Crafting Inclusive and Impactful Experiences through Social Design and UX
Co-designing vibrations without vision and hearing
I included people with deafblindness in design processes to help them communicate their haptic expertise.
Keywords: Deafblindness, Co-design, vibrotactile communication
Project: Master thesis
2023
The aim was to create a tool and method that, when used in combination, enable designers and haptic experts (people with deafblindness), to collaboratively design meaningful vibrations (personal solutions) for any given situation.

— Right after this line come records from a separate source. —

(* ===== verification/Daemon.v ===== *)
(** * The daemon's life

    [cmd/raftkvd/main.go]: [main] and [run], from the flags to the exit code, with
    the deferred calls and every error return; [gracefulStopWithTimeout]; and the
    goroutine that reports readiness, [markReadyAfterRaftParticipation].

    What the daemon does to the outside is a trace of actions; how its calls turn
    out is an argument.  Of gRPC's health server this uses that after [Shutdown]
    every status is NOT_SERVING and later changes are ignored. *)

From S2P Require Import Prelude Wal Raft Config.

(** ** What the daemon does *)

Inductive act :=
| Dial (id : NodeID) | MkdirRaft | OpenWal | OpenStore | StartKV | Listen | Register | SetLive | SetNotReady
| Serve | GoReadiness | Notify
| StopReadiness | HealthShutdown | GetState | TransferLeadership | GracefulStop | ForceStop
| SignalStop | CloseLis | Kill | CloseEnd (id : NodeID) | CloseStore | CloseWal.

Inductive runError := DialErr (id : NodeID) | MkdirErr | WalErr | StoreErr | NotRaft | ListenErr | ServeErr.

(** How the process ends: by a signal, as the leader or not, with the connections
    drained in time or not; or because [Serve] returned. *)
Inductive ending :=
| BySignal (isLeader drained : bool)
| ByServe (err : bool).

Record outcomes := mkOut {
  dials : NodeID -> bool;
  mkdirs : bool;
  opens : bool;
  storeOpens : bool;
  isRaft : bool;
  listens : bool;
  ends_by : ending
}.

(** ** A function with deferred calls

    The variables that the deferred cleanup reads, the trace, and the deferred
    calls, last first. *)

Inductive deferred := DCleanup | DLis | DSignal.

Record frame := mkFrame { v_rf : bool; v_store : bool; v_fw : bool; trace : list act; defers : list deferred }.

Definition D (A : Type) : Type := frame -> frame * (runError + A).

Definition ret {A} (a : A) : D A := fun f => (f, inr a).
Definition fail {A} (e : runError) : D A := fun f => (f, inl e).
Definition bind {A B} (m : D A) (k : A -> D B) : D B := fun f =>
  match m f with (f, inl e) => (f, inl e) | (f, inr a) => k a f end.

Notation "m ;; k" := (bind m (fun _ : unit => k)) (at level 100, right associativity) : go_scope.
Local Open Scope go_scope.

Definition emit (a : act) : D unit := fun f => (mkFrame (v_rf f) (v_store f) (v_fw f) (trace f ++ [a]) (defers f), inr tt).
Definition defer (d : deferred) : D unit := fun f => (mkFrame (v_rf f) (v_store f) (v_fw f) (trace f) (d :: defers f), inr tt).

(** A call that may fail, and the assignment that follows it. *)
Definition try (ok : bool) (a : act) (e : runError) : D unit := if ok then emit a else fail e.
Definition set_fw : D unit := fun f => (mkFrame (v_rf f) (v_store f) true (trace f) (defers f), inr tt).
Definition set_store : D unit := fun f => (mkFrame (v_rf f) true (v_fw f) (trace f) (defers f), inr tt).
Definition set_rf : D unit := fun f => (mkFrame true (v_store f) (v_fw f) (trace f) (defers f), inr tt).

Fixpoint dialAll (o : outcomes) (ids : list NodeID) : D unit :=
  match ids with
  | [] => ret tt
  | id :: ids => try (dials o id) (Dial id) (DialErr id);; dialAll o ids
  end.

(** The cleanup stack. *)
Definition cleanup (ids : list NodeID) (f : frame) : list act :=
  (if v_rf f then [Kill] else []) ++ (CloseEnd <$> ids) ++ (if v_store f then [CloseStore] else []) ++ (if v_fw f then [CloseWal] else []).

Definition run_deferred (ids : list NodeID) (f : frame) (d : deferred) : list act :=
  match d with DCleanup => cleanup ids f | DLis => [CloseLis] | DSignal => [SignalStop] end.

(** What a call of [GracefulStop] with a time limit comes to. *)
Definition gracefulStopWithTimeout (drained : bool) : D bool := fun f =>
  if drained then (emit GracefulStop;; ret true) f else (emit GracefulStop;; emit ForceStop;; ret false) f.

(** A failed transfer is only logged. *)
Definition shutdown (isLeader drained : bool) : D unit :=
  emit StopReadiness;; emit HealthShutdown;; emit GetState;;
  (if isLeader then emit TransferLeadership else ret tt);;
  bind (gracefulStopWithTimeout drained) (fun _ => ret tt).

Definition select (e : ending) : D unit :=
  match e with
  | BySignal isLeader drained => shutdown isLeader drained
  | ByServe err => emit StopReadiness;; emit HealthShutdown;; if err then fail ServeErr else ret tt
  end.

(** [run] after the connections to the peers have been made. *)
Definition serve_node (o : outcomes) : D unit :=
  defer DCleanup;;
  try (mkdirs o) MkdirRaft MkdirErr;;
  try (opens o) OpenWal WalErr;; set_fw;;
  try (storeOpens o) OpenStore StoreErr;; set_store;;
  emit StartKV;;
  (if isRaft o then set_rf else fail NotRaft);;
  try (listens o) Listen ListenErr;;
  defer DLis;;
  emit Register;; emit SetLive;; emit SetNotReady;; emit Serve;; emit GoReadiness;;
  emit Notify;;
  defer DSignal;;
  select (ends_by o).

Definition run (ids : list NodeID) (o : outcomes) : list act * (runError + unit) :=
  let '(f, r) := (dialAll o ids;; serve_node o) (mkFrame false false false [] []) in
  (trace f ++ (defers f ≫= run_deferred ids f), r).

(** The exit code; help is no error. *)
Definition main (args : list string) (lookupEnv : string -> option string) (o : outcomes) : Z * list act :=
  match parseConfig args lookupEnv with
  | inl ErrHelp => (0, [])
  | inl _ => (2, [])
  | inr cfg =>
      match run (nodeOrder cfg) o with
      | (tr, inl _) => (1, tr)
      | (tr, inr _) => (0, tr)
      end
  end.

#[export] Instance act_eq_dec : EqDecision act.
Proof. solve_decision. Defined.

(** ** Resources *)

Definition is_release (a : act) : bool :=
  match a with SignalStop | CloseLis | Kill | CloseEnd _ | CloseStore | CloseWal => true | _ => false end.

Definition when (a b : act) (pre : list act) : list act := if decide (a ∈ pre) then [b] else [].

(** What has to be released after [pre], in this order. *)
Definition releases (ids : list NodeID) (pre : list act) : list act :=
  when Notify SignalStop pre ++ when Listen CloseLis pre ++ when StartKV Kill pre ++
  (CloseEnd <$> ids) ++ when OpenStore CloseStore pre ++ when OpenWal CloseWal pre.

Lemma dialAll_spec o ids f :
  (forall id, id ∈ ids -> dials o id = true) /\
    dialAll o ids f = (mkFrame (v_rf f) (v_store f) (v_fw f) (trace f ++ (Dial <$> ids)) (defers f), inr tt) \/
  exists ok id rest, ids = ok ++ id :: rest /\ dials o id = false /\
    dialAll o ids f = (mkFrame (v_rf f) (v_store f) (v_fw f) (trace f ++ (Dial <$> ok)) (defers f), inl (DialErr id)).
Proof.
  revert f. induction ids as [|id ids IH]; intros f; simpl.
  { left. split; [by intros id ?%elem_of_nil|]. rewrite app_nil_r. by destruct f. }
  unfold bind, try. destruct (dials o id) eqn:Hd.
  - unfold emit. destruct (IH (mkFrame (v_rf f) (v_store f) (v_fw f) (trace f ++ [Dial id]) (defers f))) as [[Hall ->]|(ok & i & rest & -> & Hi & ->)]; simpl.
    + left. split; [by intros i [->|?]%elem_of_cons; auto|]. by rewrite <- app_assoc.
    + right. exists (id :: ok), i, rest. rewrite <- app_assoc. done.
  - right. exists [], id, ids. unfold fail. rewrite app_nil_r. by destruct f.
Qed.

Definition is_dial (a : act) : bool := match a with Dial _ => true | _ => false end.

Lemma when_dials a b ids l : is_dial a = false -> when a b ((Dial <$> ids) ++ l) = when a b l.
Proof.
  intros Ha. unfold when. assert (Hiff : a ∈ (Dial <$> ids) ++ l <-> a ∈ l).
  { rewrite elem_of_app. split; [|by right]. intros [(id & -> & _)%list_elem_of_fmap|]; done. }
  destruct (decide (a ∈ l)); [by rewrite decide_True by tauto|by rewrite decide_False by tauto].
Qed.

(** Whichever way it returns, what follows the connections is released by what is
    deferred. *)
Lemma serve_node_spec ids o t : isRaft o = true ->
  exists f r l, serve_node o (mkFrame false false false t []) = (f, r) /\
    trace f ++ (defers f ≫= run_deferred ids f) = t ++ l ++ releases ids l /\
    Forall (fun a => is_release a = false) l.
Proof.
  intros Hraft. unfold serve_node, bind, try, defer, emit, fail, set_fw, set_store, set_rf, ret. simpl. rewrite Hraft.
  assert (Happ : forall (f : frame) ds l, trace f = t ++ l -> (ds ≫= run_deferred ids f) = releases ids l ->
    trace f ++ (ds ≫= run_deferred ids f) = t ++ l ++ releases ids l) by (intros f ds l -> ->; by rewrite <- app_assoc).
  assert (Hnil : forall f, (defers f ≫= run_deferred ids f) =
    match defers f with
    | [DCleanup] => cleanup ids f
    | [DSignal; DLis; DCleanup] => SignalStop :: CloseLis :: cleanup ids f
    | ds => ds ≫= run_deferred ids f
    end).
  { intros [rf st w tr [|[] [|[] [|[] [|]]]]]; simpl; rewrite ?app_nil_r; done. }
  destruct (mkdirs o); simpl; [|eexists _, _, []; split_and!; [done|apply Happ; [by rewrite app_nil_r|by rewrite Hnil]|constructor]].
  destruct (opens o); simpl; [|eexists _, _, [_]; split_and!; [done|apply Happ; [done|by rewrite Hnil]|repeat constructor]].
  destruct (storeOpens o); simpl; [|eexists _, _, [_; _]; split_and!; [done|apply Happ; [by rewrite <- !app_assoc|by rewrite Hnil]|repeat constructor]].
  destruct (listens o); simpl; [|eexists _, _, [_; _; _; _]; split_and!; [done|apply Happ; [by rewrite <- !app_assoc|by rewrite Hnil]|repeat constructor]].
  destruct (ends_by o) as [[] []|[]]; simpl; unfold shutdown, gracefulStopWithTimeout, bind, emit, ret, fail; simpl;
    (eexists _, _, (_ :: _ :: _); split_and!; [done|apply Happ; [rewrite <- !app_assoc; simpl; reflexivity|by rewrite Hnil]|repeat constructor]).
Qed.

(** Everything the daemon has opened when it returns, by whichever of its ways, is
    released once, and in the order of the cleanup stack: the signal handler, the
    listener, Raft, the connections to the peers, the store, the WAL.  The exception
    are the connections made before one to a later peer fails. *)
Theorem daemon_releases ids o : isRaft o = true ->
  (exists ok id, run ids o = (Dial <$> ok, inl (DialErr id)) /\ dials o id = false) \/
  exists pre r, run ids o = (pre ++ releases ids pre, r) /\
    (forall id, id ∈ ids -> Dial id ∈ pre) /\ forall a, a ∈ pre -> is_release a = false.
Proof.
  intros Hraft. unfold run, bind.
  destruct (dialAll_spec o ids (mkFrame false false false [] [])) as [[_ ->]|(ok & id & rest & _ & Hd & ->)]; cbn [v_rf v_store v_fw trace defers app].
  2: { left. exists ok, id. by rewrite app_nil_r. }
  right. destruct (serve_node_spec ids o (Dial <$> ids) Hraft) as (f & r & l & -> & Htr & Hl).
  exists ((Dial <$> ids) ++ l), r. rewrite Htr. unfold releases. rewrite !when_dials, <- app_assoc by done. split_and!; [done|..].
  - intros id Hid. apply elem_of_app. left. by apply list_elem_of_fmap_2.
  - intros a [(id & -> & _)%list_elem_of_fmap|Ha]%elem_of_app; [done|]. by apply (proj1 (Forall_forall _ _) Hl).
Qed.

(** ** Readiness *)

(** gRPC's health server. *)
Record health := mkHealth { liveness : bool; readiness : bool; isShut : bool }.

Definition SetReadiness (h : health) (b : bool) : health :=
  if isShut h then h else mkHealth (liveness h) b (isShut h).

Definition Shutdown (h : health) : health := mkHealth false false true.

(** [markReadyAfterRaftParticipation]: about to read the term, waiting for the
    next tick or for [stop], or back. *)
Inductive gphase := GCheck | GWait | GDone.

(** The main goroutine: serving, after [close(readinessStop)], after [Shutdown]. *)
Inductive mphase := MServing | MStopped | MShut.

Record node := mkNode { n_term : Z; n_health : health; n_g : gphase; n_m : mphase }.

Definition markReady (n : node) : node :=
  if decide (n_term n > 0) then mkNode (n_term n) (SetReadiness (n_health n) true) GDone (n_m n)
  else mkNode (n_term n) (n_health n) GWait (n_m n).

Inductive nstep : node -> node -> Prop :=
| N_term n t : n_term n <= t -> nstep n (mkNode t (n_health n) (n_g n) (n_m n))
| N_check n : n_g n = GCheck -> nstep n (markReady n)
| N_tick n : n_g n = GWait -> nstep n (mkNode (n_term n) (n_health n) GCheck (n_m n))
| N_stopped n : n_g n = GWait -> n_m n <> MServing -> nstep n (mkNode (n_term n) (n_health n) GDone (n_m n))
| N_stop n : n_m n = MServing -> nstep n (mkNode (n_term n) (n_health n) (n_g n) MStopped)
| N_shut n : n_m n = MStopped -> nstep n (mkNode (n_term n) (Shutdown (n_health n)) (n_g n) MShut).

(** A node with its recovered term, when the goroutine starts. *)
Definition ninit (t : Z) : node := mkNode t (mkHealth true false false) GCheck MServing.

(** However the term, the goroutine and the shutdown interleave: a node is ready
    only if it has taken part in Raft; once it is shut down it is not ready, not
    alive, and stays so; before, it is alive; and the goroutine ends ready, or
    because of the shutdown. *)
Theorem readiness_sound t n : rtc nstep (ninit t) n ->
  (readiness (n_health n) = true -> n_term n > 0 /\ n_m n <> MShut) /\
  (n_m n = MShut -> n_health n = mkHealth false false true) /\
  (n_m n <> MShut -> liveness (n_health n) = true) /\
  (n_g n = GDone -> readiness (n_health n) = true \/ n_m n <> MServing).
Proof.
  intros Hr. enough (((readiness (n_health n) = true -> n_term n > 0 /\ n_m n <> MShut) /\
    (n_m n = MShut -> n_health n = mkHealth false false true) /\
    (n_m n <> MShut -> liveness (n_health n) = true) /\
    (n_g n = GDone -> readiness (n_health n) = true \/ n_m n <> MServing)) /\ (isShut (n_health n) = true <-> n_m n = MShut)) by tauto.
  revert n Hr. apply rtc_ind_r; [by split_and!|]. intros x y _ Hs ((H1 & H2 & H3 & H4) & H5).
  destruct Hs as [n t' Ht|n Hg|n Hg|n Hg Hm|n Hm|n Hm]; simpl in *.
  - split_and!; try done; try tauto. intros H. destruct (H1 H). split; [lia|done].
  - unfold markReady. destruct (decide (n_term n > 0)) as [Hp|Hp]; simpl; [|by split_and!].
    unfold SetReadiness. destruct (isShut (n_health n)) eqn:Hs; simpl.
    + assert (Hm : n_m n = MShut) by (by apply H5). rewrite Hm. split_and!; try done; try tauto; try (by right).
    + assert (Hm : n_m n <> MShut) by (intros Hm; by apply H5 in Hm). split_and!; try done; by left.
  - by split_and!.
  - split_and!; try done. by right.
  - rewrite Hm in *. split_and!; try done; try (intros; by apply H3).
    + intros H. by destruct (H1 H).
    + intros _. by right.
    + rewrite H5. done.
  - split_and!; try done. by right.
Qed.

(** The daemon's way down: whatever the goroutine is doing, it can finish. *)
Lemma readiness_stops n : n_m n <> MServing -> exists n', rtc nstep n n' /\ n_g n' = GDone /\ n_m n' = n_m n.
Proof.
  intros Hm. destruct (n_g n) eqn:Hg.
  - destruct (decide (n_term n > 0)) as [Hp|Hp].
    + exists (markReady n). split; [apply rtc_once; by constructor|]. unfold markReady. by rewrite decide_True.
    + assert (Hmr : markReady n = mkNode (n_term n) (n_health n) GWait (n_m n)) by (unfold markReady; by rewrite decide_False).
      exists (mkNode (n_term n) (n_health n) GDone (n_m n)). split; [|done].
      eapply rtc_l; [by apply N_check|]. rewrite Hmr. apply rtc_once. by apply (N_stopped (mkNode (n_term n) (n_health n) GWait (n_m n))).
  - eexists. split; [apply rtc_once; by apply N_stopped|done].
  - exists n. done.
Qed.

(** A node that restarts with a term in its WAL is ready before it has taken part
    in anything. *)
Example ready_after_restart : readiness (n_health (markReady (ninit 1))) = true.
Proof. reflexivity. Qed.

(** When the third of three peers cannot be dialled, the first two connections
    stay open. *)
Example dial_failure_releases_nothing :
  run ["n1"; "n2"; "n3"] (mkOut (fun id => bool_decide (id <> "n3")) true true true true true (ByServe false)) =
  ([Dial "n1"; Dial "n2"], inl (DialErr "n3")).
Proof. vm_compute. reflexivity. Qed.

The tool ‘Shape2Vibe’ developed
to this purpose, consists of a basic black board with multiple copies of four different
shapes on it, each shape representing a particular vibration. In addition, the
board has a white, round playbutton, a playfield, and a vibration output. The
vibration output is activated (a) simply
by positioning a shape on the playfield (irrespective of the number of
individual shapes already on the playfield, only the last one put on the
playfield activates the vibration output), or (b) by pushing the playbutton in
which case the complete sequence of vibrations is played, from left to right: A
rhythm. This way various combinations (rhythms) can be created for different
kinds of situations.
I had the pleasure of presenting my research during the Tangible Embedded Interfaces conference in Cork. The paper can be found here.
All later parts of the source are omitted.